La pasión de Carl Dreyer
Por Rodolfo Alonso
Aunque iba a resultar de por vida un irreparable hombre del libro, para mi formación también fueron clave la canción popular (de los más diversos orígenes), las historietas y, claro, el cine. No sólo el que veía de niño en por desdicha desvanecidos cines de barrio, sino el que llegaría a frecuentar en cineclubes y cinematecas. (Aún me sorprenden recordando aquella primera traducción del indeleble texto de Marguerite Duras para Hiroshima mon amour, aparecida en el número inicial de la revista Tiempo de Cine, del Cine Club Núcleo.)
Como anticipara Robert Desnos, el cine parecía inventado para jóvenes como nosotros, ansiosos cuando no desesperados por escapar en la intensa intimidad de su penumbra a la abrumadora, opaca realidad. Una relación tan temprana no podía ser calibrada ni mucho menos racionalizada: algo orgánico e instintivo me hacía percibir, no sólo que algunos filmes eran radicalmente diferentes de la mayoría, sino algunos superiores a los otros. Entre esas revelaciones, instantáneas e imborrables, hay una que no cesa: La pasión de Juana de Arco (1928), de Carl Theodor Dreyer. Un filme que constituye la más plena, exigente, tocante, despojada concreción de un lenguaje, de un género. Y no es casual que lo haya producido el cine mudo, es decir no sólo el momento en que el lenguaje cinematográfico está reducido a lo esencial de su discurso: imagen en movimiento, sino también cuando la precariedad de los medios tecnológicos a su alcance lo mantiene cerca del contacto humano con sus creadores.

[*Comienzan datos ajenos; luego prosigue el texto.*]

(* ===== verification/StmSafe.v ===== *)
(** The invariant of lib/stm/lua-stm.c: the counters are exact in every interleaving. *)
From S2P Require Import Prelude Lock Stm.

(** ** What an agent counts for *)

(** References to the object, as the owner among them, to a copy. *)
Definition holds (a : agent) : Z :=
  match a_op a with RelUnlock | WGone | DelUnlock | RGone | Drop _ KDelete | Free _ KDelete => 0 | GrabUnlock _ => 2 | _ => 1 end.

Definition owner (a : agent) : bool :=
  match a_op a with
  | WIdle | UpdLock _ | UpdUnlock _ | GrabLock | GrabUnlock _ | RelStart | RelLock | RelClear
  | Drop _ KUpdate | Free _ KUpdate | Drop _ KRelease | Free _ KRelease => true
  | _ => false
  end.

Definition is_copy (o : option Z) (c : Z) : Z := Z.b2z (bool_decide (o = Some c)).

Definition op_refs (c : Z) (o : op) : Z :=
  match o with
  | UpdLock c' => is_copy (Some c') c
  | UpdUnlock p | CopyUnlock p | CopyCmp p => is_copy p c
  | Drop _ KRelease => 0
  | Drop p _ => is_copy p c
  | _ => 0
  end.

Definition refs (c : Z) (a : agent) : Z := is_copy (a_last a) c + op_refs c (a_op a).

(** An agent that is about to free a copy; the owner between the decrement of the object's
    copy and [obj->copy = NULL]. *)
Definition freeing (c : Z) (a : agent) : Z := match a_op a with Free c' _ => is_copy (Some c') c | _ => 0 end.
Definition clearing (a : agent) : bool := match a_op a with Free _ KRelease | RelClear => true | _ => false end.

Definition lock_ok (a : agent) : Prop :=
  match a_op a with
  | UpdLock _ | RelLock => match a_lock a with RwWTas | RwWWait | RwWriting => True | _ => False end
  | GrabLock | CopyLock | DelLock => match a_lock a with RwRSpin | RwRAdd | RwRCheck | RwRSub | RwReading => True | _ => False end
  | UpdUnlock _ | RelClear | RelUnlock | Drop _ KRelease | Free _ KRelease => a_lock a = RwWriting
  | GrabUnlock _ | CopyUnlock _ | DelUnlock => a_lock a = RwReading
  | _ => a_lock a = RwIdle
  end.

(** What an agent has read of the object stays true. *)
Definition link (o : stm_object) (a : agent) : Prop := match a_op a with Drop p KRelease => p = o_copy o | _ => True end.

Definition local_ok (a : agent) : Prop := match a_op a with RUse c => a_last a = Some c | GrabUnlock ref => 0 < ref | _ => True end.

(** An agent that no longer uses the object, or is about to unlock it. *)
Definition dead (a : agent) : Prop := holds a = 0 /\ a_op a <> RelUnlock.

(** The object's own reference to a copy. *)
Definition current (h : heap) (l : list agent) (c : Z) : Z :=
  match h_obj h with Some o => if countb clearing l =? 0 then is_copy (o_copy o) c else 0 | None => 0 end.

(** ** The invariant *)

Definition obj_ok (h : heap) (l : list agent) (o : stm_object) : Prop :=
  rw_inv (RwSys (o_lock o) (map a_lock l)) /\ 0 < o_reference o /\ o_reference o = h_flight h + zsum holds l /\
  Forall lock_ok l /\ countb owner l = Z.b2z (bool_decide (is_Some (o_copy o))) /\ Forall (link o) l.

Definition obj_inv (s : stm) : Prop :=
  match h_obj (s_heap s) with
  | Some o => obj_ok (s_heap s) (s_agents s) o
  | None => h_flight (s_heap s) = 0 /\ Forall dead (s_agents s)
  end /\ 0 <= h_flight (s_heap s) /\ Forall local_ok (s_agents s).

Definition copies_inv (s : stm) : Prop :=
  forall c, let total := zsum (refs c) (s_agents s) + current (s_heap s) (s_agents s) c in
    let free := zsum (freeing c) (s_agents s) in
    match h_copies (s_heap s) !! c with
    | Some cp => cp_reference cp = total /\ free = (if total =? 0 then 1 else 0)
    | None => total = 0 /\ free = 0
    end.

Definition blocks_inv (s : stm) : Prop :=
  (forall m, m ∈ h_blocks (s_heap s) <-> exists c cp, h_copies (s_heap s) !! c = Some cp /\ cp_msg cp = m) /\
  (forall c c' cp cp', h_copies (s_heap s) !! c = Some cp -> h_copies (s_heap s) !! c' = Some cp' -> cp_msg cp = cp_msg cp' -> c = c').

Definition stm_inv (s : stm) : Prop := obj_inv s /\ copies_inv s /\ blocks_inv s.

(** ** The object *)

#[local] Hint Resolve countb_nonneg : core.

Lemma holds_range a : 0 <= holds a <= 2.
Proof. unfold holds. destruct (a_op a) as [| | | | | | | | | | | | | | | | | |? []|? []]; lia. Qed.

Lemma holds_elem l i a : l !! i = Some a -> holds a <= zsum holds l.
Proof.
  intros Hi. pose proof (zsum_insert holds l i a (Agent RwIdle RGone None) Hi) as E.
  pose proof (zsum_nonneg holds (<[i := Agent RwIdle RGone None]> l) (fun x => proj1 (holds_range x))). change (holds (Agent RwIdle RGone None)) with 0 in E. lia.
Qed.

(** Only one agent is the owner; while it writes, nobody reads. *)
Lemma owner_one h l o i j a b : obj_ok h l o -> l !! i = Some a -> l !! j = Some b -> owner a = true -> owner b = true -> i = j.
Proof.
  intros (_ & _ & _ & _ & Ho & _) Hi Hj Ha Hb. destruct (decide (i = j)); [done|]. pose proof (countb_two owner l i j a b ltac:(done) Hi Hj Ha Hb). destruct (bool_decide _); cbn in Ho; lia.
Qed.

Lemma owner_copy h l o i a : obj_ok h l o -> l !! i = Some a -> owner a = true -> is_Some (o_copy o).
Proof.
  intros (_ & _ & _ & _ & Ho & _) Hi Ha. pose proof (countb_elem owner l i a Hi) as H. rewrite Ha in H. destruct (bool_decide (is_Some (o_copy o))) eqn:E; [by apply bool_decide_eq_true in E|cbn in *; lia].
Qed.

En blanco y negro entonces, sin sonido, absolutamente filmada en primeros planos, el danés Dreyer, hijo de rigurosos luteranos, iba a lograr una de las obras maestras de la historia del cine, y quizás de la historia del arte. No sólo tuvo a su cargo la dirección, montaje y títulos internos, sino que fue coautor (con Joseph Delteil, amigo de Max Jacob y André Breton) del guión, basado en las actas originales del proceso y en dos exitosas novelas de Delteil. La protagonista principal, Renée Jeanne, Marie, Maria, Renée Maria o simplemente Falconetti (para mí eternamente “la” Falconetti, que en 1946 iba a morir en Buenos Aires), convierte a su rostro desnudo de todo maquillaje en la máscara más conmovedora y humana del séptimo arte. Y la acompañan, entre otros actores ejemplares, desde Michel Simon hasta el inesperadamente bello y joven, y también trágicamente expresivo, incluso de sí mismo, Antonin Artaud.
Que la fotografía consagre asimismo como maestro indiscutible al polaco Rudolph Matté (¿cómo olvidar La dama de Shangai o Gilda?), o que hasta el vestuario –no menos despojado y expresivo que los rostros-- se deba a quien iba a ser primera ilustradora de Paul Éluard y paradigmática pintora surrealista: Valentine Hugo, son detalles, en este caso nunca apenas “técnicos”. (Siempre hay poesía en el gran cine, poesía que no necesita ser escrita.)
Los especialistas de todos los tiempos han incluido a La pasión de Juana de Arco ente los diez mejores filmes del planeta. (Yo mismo acabo de hacerlo, en una encuesta colombiana.) Y sin embargo, al mismo tiempo que Europa seguía utilizando el cine mudo para esta obra genial, ya Hollywood había lanzado poco antes, en octubre de 1927, el primer corto parlante sobre un cantante de jazz, que había deslumbrado a USA con esta única frase: “¡Y aún no han escuchado nada!”. Lamento desmentirla: son quienes no conocen La pasión de Juana de Arco los que todavía no han visto nada.